• [Required work]: In the listing, determine how many lines contain "acceptable". The reply is that number alone.

• [Task inputs]:
*** Begin section ***

(** One request: the loop of [send_packet] ends with its answer. *)
Lemma send_ready id v t w (q : request_spec) packet c rest :
  0 <= w -> rq_packet q packet -> ready id v t c -> v + 1 <= INT_MAX -> answered v [q] (cl_reads c) rest ->
  exists n r c' l, send_packet w packet c = Ok ((n, r), c') /\ 0 <= n /\ rq_answer q r /\
    ready id (v + 1) t c' /\ cl_reads c' = rest /\ cl_sent c' = cl_sent c ++ l /\ sent_by id v [q] l.
Proof.
  intros Hw Hq [Hc Hi Hv Hlow Ht] Hmax (pre & n & from & r & reads & Hrd & Hpre & Hr & Hn & Hans & Hrest).
  cbn [answered] in Hrest. subst reads. rewrite run_send_packet, Hrd by done.
  set (p := stamped c packet). set (c0 := wrote (first_socket c) p (ticked c)).
  assert (config_ok c0) as Hc0 by (destruct Hc; by split).
  assert (p = stamp id v packet) as Hp by (unfold p, stamped, stamp; by rewrite Hi, Hv).
  assert (pk_vtime p = v) as Hpv by by rewrite Hp.
  destruct (loop_ends p 1 zero_response_info pre n from r rest c0 Hc0) as (c' & -> & Hk & Hreads).
  - eapply list.Forall_impl; [exact Hpre|]. intros [m a b| |]; cbn; [|done..]. unfold acceptable, keep_reading.
    by rewrite Hpv.
  - unfold acceptable, keep_reading in *. by rewrite Hpv.
  - pose proof (loop_kept_config _ _ _ Hc0 Hk) as Hc'. destruct Hk as [_ Hv' Hi' Ht' _ (l & Hs & Hl)].
    exists n, r, c', ((first_socket c, p) :: l). do 3 (split; [done|]). split; [split|split; [done|split]].
    + done.
    + by rewrite Hi'.
    + rewrite Hv'. unfold c0. cbn. rewrite Hv. apply int_wrap_id, int_ok_spec. unfold INT_MIN. lia.
    + lia.
    + by rewrite Ht'.
    + rewrite Hs. unfold c0. cbn. by rewrite <- app_assoc.
    + exists packet, ((first_socket c, p) :: l), []. rewrite app_nil_r. rewrite <- Hp.
      split_and!; try done. constructor; [done|]. eapply list.Forall_impl; [exact Hl|]. by intros x [? _].
Qed.

(** A call of the library that sends one request. *)
Lemma makes_call {A} id t (f : Z -> M client A) q (packet : client -> packet_info) k Q t' :
  (forall w c, f w c = (send_packet w (packet c) ≫= k) c) ->
  (forall v c, ready id v t c -> rq_packet q (packet c)) ->
  (forall n r, 0 <= n -> rq_answer q r -> makes id t (k (n, r)) [] Q t') ->
  makes id t (call wr f) [q] Q t'.
Proof.
  intros Hf Hq Hk v c rest Hr Hmax Ha. unfold call. rewrite run_bind. unfold gets at 1. cbn beta iota.
  destruct (send_ready id v t (wr (rc_vtime (cl_rpc c))) q (packet c) c rest) as (n & r & c1 & l & E & Hn & Hans & Hr1 & Hrd & Hs & Hl);
    eauto.
  rewrite Hf, run_bind, E. destruct (Hk n r Hn Hans (v + 1) c1 rest Hr1) as (a & c2 & l2 & E2 & HQ & Hr2 & Hrd2 & Hs2 & ->);
    [cbn in *; lia|done|].
  exists a, c2, l. rewrite app_nil_r in Hs2. cbn in Hr2. rewrite Z.add_0_r in Hr2.
  by rewrite Hs2.
Qed.

Lemma makes_acquire id t t' :
  makes id t (call wr RPC_acquire_lock) [acquire_request t'] (fun _ => True) t'.
Proof.
  apply makes_any. eapply (makes_call id _ _ _ (fun _ => request LOCK_ACQUIRE)); [reflexivity|done|].
  intros n r Hn Hans. cbn beta. cbn [fst snd]. cbn in Hans.
  intros v c rest Hr _ Ha. cbn [answered] in Ha. cbn [length Z.of_nat]. rewrite Z.add_0_r. unfold grants in Hans.
  destruct ((n <? 0) || (rs_rc r <? 0)) eqn:E.
  - eexists _, c, []. rewrite app_nil_r. split; [reflexivity|]. split_and!; try done.
    destruct Hr. split; try done. intros k Hk. destruct (Hans k Hk). lia.
  - eexists _, _, []. rewrite app_nil_r. split; [reflexivity|]. split_and!; try done.
    destruct Hr. split; try done. intros k Hk. cbn. rewrite get_copy_token. by apply Hans.
Qed.

Lemma makes_release id t : makes id t (call wr RPC_release_lock) [release_request t] (fun _ => True) t.
Proof.
  eapply (makes_call id _ _ _ (fun c => (request LOCK_RELEASE) <| pk_buffer ::= fun b => copy_token b (current_transaction (cl_rpc c)) |>));
    [reflexivity| |].
  - intros v c []. eexists. split; [reflexivity|]. intros k Hk. rewrite get_copy_token. auto.
  - intros n r Hn _. cbn beta. destruct (_ || _); by apply makes_returns.
Qed.

Lemma makes_close id t : makes id t (call wr RPC_close) [close_request] (fun _ => True) t.
Proof.
  eapply (makes_call id _ _ _ (fun _ => request CLIENT_CLOSE)); [reflexivity|done|].
  intros n r Hn _. by apply makes_returns.
Qed.

Lemma makes_append id t ans file text :
  (String.length file < FILENAME_SIZE)%nat ->
  makes id t (call wr (fun w => RPC_append_file w (to_bytes file) text BUFFER_SIZE)) [append_request ans file text]
    (fun rc => exists r, ans r /\ rc = rs_rc r) t.
Proof.
  intros Hf. eapply (makes_call id _ _ _ (fun _ => append_packet file text) (fun a => mret (rs_rc a.2))); [|done|].
  - intros w c. unfold RPC_append_file.
    assert (strcpy FILENAME_SIZE [] (to_bytes file) = Ok (to_bytes file ++ [NUL])) as E.
    { unfold strcpy. rewrite length_to_bytes, (proj2 (Nat.ltb_lt _ _)) by done. by rewrite drop_nil. }
    rewrite run_bind. unfold lift at 1. rewrite E. rewrite run_bind. unfold lift at 1. rewrite Nat.leb_refl. reflexivity.
  - intros n r Hn Ha. apply makes_returns. eauto.
Qed.

(** From any connection: [RPC_init] makes the first request. *)
Lemma program_runs {A} id t sd config (m : M client A) rs P c rest :
  Z.of_nat (length config) = N_SERVERS -> makes id None m rs P t ->
  1 + Z.of_nat (length rs) <= INT_MAX ->
  answered 0 (plain_request CLIENT_INIT accepted :: rs) (cl_reads c) rest ->
  exists a c' l, (client_start wr (Some config) id sd;; m) c = Ok (a, c') /\ P a /\ cl_reads c' = rest /\
    cl_sent c' = cl_sent c ++ l /\ sent_by id 0 (plain_request CLIENT_INIT accepted :: rs) l.
Proof.
  intros Hlen Hm Hmax Ha.
  apply (answered_app 0 [_] rs) in Ha as (mid & Ha0 & Ha). change (0 + Z.of_nat (length [_])) with 1 in Ha.
  rewrite run_bind. cbn [client_start]. unfold RPC_init. rewrite run_bind. unfold modify at 1. cbn beta iota.
  match goal with |- context [(send_packet _ _ ≫= _) ?c0] => set (c1 := c0) end.
  assert (ready id 0 None c1) as Hr by (split; [split; [done|]; done|done..]).
  destruct (send_ready id 0 None (wr 0) (plain_request CLIENT_INIT accepted) (request CLIENT_INIT) c1 mid (Hwr 0) eq_refl Hr ltac:(done) Ha0)
    as (n & r & c2 & l & E & Hn & Hans & Hr2 & Hrd & Hs & Hl).
  rewrite run_bind, E. cbn [fst snd]. cbn in Hans. unfold accepted in Hans.
  assert ((n <? 0) || (rs_rc r <? 0) = false) as -> by lia. unfold skip. cbn beta iota.
  destruct (Hm 1 c2 rest Hr2) as (a & c3 & l2 & E3 & HP & _ & Hrd3 & Hs3 & Hl3); [lia|by rewrite Hrd|].
  exists a, c3, (l ++ l2). split; [done|]. split; [done|]. split; [done|]. split.
  - rewrite Hs3, Hs. by rewrite <- app_assoc.
  - by apply (sent_by_app id 0 [_] rs).
Qed.
End calls.

(** * The programs *)

Section programs.
Context (wr : Z -> Z) (Hwr : forall v, 0 <= wr v) (junk : bytes).

(** The writes of one message to the file [i]. *)
Definition message_requests (ans : response_info -> Prop) (msg : string) (i : Z) : list request_spec :=
  (fun c => append_request ans (file_name i) (char_buffer junk c)) <$> to_bytes msg.

Lemma flat_map_singleton {A B} (f : A -> B) l : flat_map (fun x => [f x]) l = f <$> l.
Proof. induction l as [|x l IH]; [done|]. cbn. by rewrite IH. Qed.

Lemma file_name_fits i : 0 <= i < 10 -> sprintf 7 (file_name i) = Ok (file_name i).
Proof.
  intros Hi. assert (forallb (fun k => String.length (file_name k) <? 7)%nat (seqZ 0 10) = true) as H by (vm_compute; done).
  rewrite forallb_forall in H. specialize (H i). unfold sprintf. rewrite H; [done|].
  apply list_elem_of_In, elem_of_seqZ. lia.
Qed.

Lemma ten_name_short i : 0 <= i < 10 -> (String.length (file_name i) < FILENAME_SIZE)%nat.
Proof.
  intros Hi. pose proof (file_name_fits i Hi) as H. unfold sprintf in H.
  destruct (Nat.ltb_spec (String.length (file_name i)) 7); [|done]. unfold FILENAME_SIZE. lia.
Qed.

Lemma makes_message id t msg i :
  0 <= i < 10 -> makes id t (write_message wr junk msg i) (message_requests any_answer msg i) (fun _ => True) t.
Proof.
  intros Hi. unfold write_message, message_requests. rewrite <- flat_map_singleton.
  eapply makes_first; [by apply makes_lift, file_name_fits|]. apply makes_for. intros ch _.
  eapply makes_then; [by apply (makes_append wr Hwr), ten_name_short|intros rc _; by apply makes_returns].
Qed.

Lemma makes_message_checked id t msg i :
  0 <= i < 10 ->
  makes id t (write_message_checked wr junk msg i) (message_requests accepted msg i) (fun b => b = false) t.
Proof.
  intros Hi. unfold write_message_checked, message_requests. rewrite <- flat_map_singleton.
  eapply makes_first; [by apply makes_lift, file_name_fits|]. apply makes_for_return. intros ch _.
  eapply makes_then; [by apply (makes_append wr Hwr), ten_name_short|].
  intros rc (r & Hr & ->). apply makes_returns. unfold accepted in Hr. lia.
Qed.

Lemma makes_message_refused id t msg i n :
  0 <= i < 10 -> (n < length (message_requests accepted msg i))%nat ->
  makes id t (write_message_checked wr junk msg i)
    (until_nth n (message_requests accepted msg i) (message_requests refused msg i)) (fun b => b = true) t.
Proof.
  intros Hi. unfold write_message_checked, message_requests. rewrite <- !flat_map_singleton. intros Hn.
  eapply makes_first; [by apply makes_lift, file_name_fits|]. apply makes_for_return_at; [done|..|done].
  - intros ch _. eapply makes_then; [by apply (makes_append wr Hwr), ten_name_short|].
    intros rc (r & Hr & ->). apply makes_returns. unfold accepted in Hr. lia.
  - intros ch [|k] _ Hk; [|cbn in Hk; lia]. eapply makes_then; [by apply (makes_append wr Hwr), ten_name_short|].
    intros rc (r & Hr & ->). apply makes_returns. unfold refused in Hr. lia.
Qed.

(** The requests of each program, after the first; [t] is the token a server
    answers to the acquire, where it is known. *)
Definition normal_requests (t : option (Z * Z)) (id : Z) : list request_spec :=
  let msg := client_message "normal requests client" id in
  [acquire_request t] ++
  flat_map (fun i => flat_map (fun _ => message_requests any_answer msg i) (seqZ 0 20)) (seqZ 0 10) ++
  [release_request t; close_request; release_request t].

Definition no_release_requests (t : option (Z * Z)) (id : Z) : list request_spec :=
  let msg := client_message "no release client" id in
  [acquire_request t] ++
  flat_map (fun _ => flat_map (message_requests any_answer msg) (seqZ 0 10)) (seqZ 0 20).

(** The [k]-th session has the token [ts k]. *)
Definition mult_sessions_requests (ts : Z -> option (Z * Z)) (id : Z) : list request_spec :=
  let msg := client_message "multiple sessions client" id in
  flat_map (fun k =>
    [acquire_request (ts k)] ++ flat_map (message_requests any_answer msg) (seqZ 0 10) ++ [release_request (ts k)])
    (seqZ 0 20) ++
  [close_request].

(** The program ends at the first write that fails, the [n]-th one; [n] is not
    below the number of the writes when none fails. *)
Definition long_requests_requests (t : option (Z * Z)) (n : nat) (id : Z) : list request_spec :=
  let msg := client_message "long requests client" id in
  let good := flat_map (message_requests accepted msg) (seqZ 0 10) in
  [acquire_request t] ++
  if (n <? length good)%nat then until_nth n good (flat_map (message_requests refused msg) (seqZ 0 10))
  else good ++ [release_request t; close_request].

Definition test_clients (ts : Z -> option (Z * Z)) (n : nat) (id : Z) :
    list ((option raft_configuration -> Z -> Z -> M client Z) * list request_spec) :=
  [(client_normal wr junk, normal_requests (ts 0) id);
   (client_no_release wr junk, no_release_requests (ts 0) id);
   (client_mult_sessions wr junk, mult_sessions_requests ts id);
   (client_long_requests wr junk, long_requests_requests (ts 0) n id)].

Lemma length_flat_map_le {A B} (f : A -> list B) l n :
  (forall x, (length (f x) <= n)%nat) -> (length (flat_map f l) <= length l * n)%nat.
Proof. intros H. induction l as [|x l IH]; [done|]. cbn. rewrite length_app. specialize (H x). lia. Qed.

(** The message fits its block. *)
Lemma message_fits kind id :
  int_ok id = true -> 0 <= id -> (String.length kind < 100)%nat ->
  (String.length (client_message kind id) < 200)%nat /\
  sprintf BUFFER_SIZE (client_message kind id) = Ok (client_message kind id).
Proof.
  intros Hid H0 Hk. pose proof (length_itoa id Hid H0).
  assert (String.length (client_message kind id) < 200)%nat.
  { unfold client_message. rewrite !length_app_string. cbn. lia. }
  split; [done|]. unfold sprintf. rewrite (proj2 (Nat.ltb_lt _ _)); [done|]. unfold BUFFER_SIZE. lia.
Qed.

Lemma length_messages ans kind id :
  int_ok id = true -> 0 <= id -> (String.length kind < 100)%nat ->
  (length (flat_map (message_requests ans (client_message kind id)) (seqZ 0 10)) <= 2000)%nat.
Proof.
  intros Hid H0 Hk. destruct (message_fits kind id Hid H0 Hk) as [Hm _].
  etransitivity; [apply (length_flat_map_le _ _ 200)|change (length (seqZ 0 10)) with 10%nat; lia].
  intros i. unfold message_requests. rewrite length_fmap, length_to_bytes. lia.
Qed.

Lemma makes_normal id t msg :
  makes id None
    (_ ← call wr RPC_acquire_lock;
     for_ (seqZ 0 10) (fun i => for_ (seqZ 0 20) (fun _ => write_message wr junk msg i));;
     _ ← call wr RPC_release_lock;
     call wr RPC_close;;
     _ ← call wr RPC_release_lock;
     mret 0)
    ([acquire_request t] ++
     flat_map (fun i => flat_map (fun _ => message_requests any_answer msg i) (seqZ 0 20)) (seqZ 0 10) ++
     [release_request t; close_request; release_request t]) (fun rc => rc = 0) t.
Proof.
  eapply makes_bind; [by apply makes_acquire|intros _ _]. eapply makes_bind.
  { apply makes_for. intros i Hi%elem_of_seqZ. apply makes_for. intros _ _. apply makes_message. lia. }
  intros _ _. apply (makes_bind _ _ _ _ [_] [_; _] (fun _ => True) _ t); [by apply makes_release|intros _ _].
  apply (makes_bind _ _ _ _ [_] [_] (fun _ => True) _ t); [by apply makes_close|intros _ _].
  eapply makes_then; [by apply makes_release|intros _ _; by apply makes_returns].
Qed.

*** End section ***

• [Answer box]: 2